銀の精霊・森の狂王・時々、邪神
 何の補償も確証も無いと知った『言葉』を、信じたいと思う自分がいる。

 信じたいと思える自分がいる。

 ダイヤモンドは、ちっとも永遠なんかじゃなかったし。パンフレットはただの資源ゴミ。

 結納品の子産婦(こんぶ)も、友白髪(ともしらが)も、無駄になった。

 それでも……。

 モネグロスの純粋さを信じたい。

 神の船の一途さを信じたい。

 土の精霊の健気さを信じたい。

 火の精霊の熱い心を信じたい。

 そして……。

 銀の粒子に輝く瞳の、見つめる先を信じたい。

 たった独りで困難から立ち上がった、風の力を信じたい。

 そして、彼の言葉に応えたい。

 あたしもここへ来られて良かったと、心から思える時を迎えたい。

 そうすれば、きっとあたしの中で何かが変わる。
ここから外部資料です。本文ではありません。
Definition GenPodAttrWithMountPod (mountPod : Pod) : prog (result PodAttr) :=
  let attr := attr_of_pod mountPod in
  let pvName := m_get (annotations mountPod) config.UniqueId in
  pv <-? call (PVGet pvName) ;;
  match pv_ClaimRef pv with
  | None => Panic "nil pointer dereference"
  | Some (claim, ns) =>
      pvc <-? call (PVCGet claim ns) ;;
      let get := m_get (pvc_Annotations pvc) in
      match ParsePodResources (get config.MountPodCpuLimitKey) (get config.MountPodMemLimitKey)
              (get config.MountPodCpuRequestKey) (get config.MountPodMemRequestKey) with
      | Err e => Ret (Err (ErrNew ("parse pvc resources error: " +:+ error_text e)))
      | Ok res =>
          let attr := set_a_Resources res attr in
          suffix <- last_n 7 (pod_Name mountPod) ;;
          match pv_CSI pv with
          | None => Panic "nil pointer dereference"
          | Some csi =>
              let s := set_s_PV (Some pv) (set_s_PVC (Some pvc) zero_setting) in
              let s := set_s_Name (m_get (annotations mountPod) config.DingoFSID) s in
              let s := set_s_VolumeId pvName s in
              let s := set_s_MountPath (path_Join [config.PodMountBase; pvName] +:+ suffix) s in
              let s := set_s_MountOptions (pv_MountOptions pv) s in
              let s := set_s_SubPath (m_get (csi_VolumeAttributes csi) "subPath") s in
              let s := set_s_Attr (Some attr) s in
              let s := default s (ApplyConfigPatch s) in
              Ret (Ok (default attr (s_Attr s)))
          end
      end
  end.
End setting.

(** * Properties *)

Section setting_facts.
Context {G : Globals} {X : Ext}.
あの時の苦しみにも意味が生まれる。

 これは、そのチャンスなんだ。

 否応無くこの異世界飛ばされて、やむなくここまで来たけれど。ここからは違う。

 これはあたしが望む旅。あたしの意思で決めて進む道だ。

 誰のためでも、誰のせいでもない、自分自身ための。

 何かを変えて、何かを掴む。道行く先の希望を信じて。

 具体的に何があたしに出来るのかは、まだぜんぜん分からないけど、それでも出来る事を『やりたい』と思える自分が嬉しい。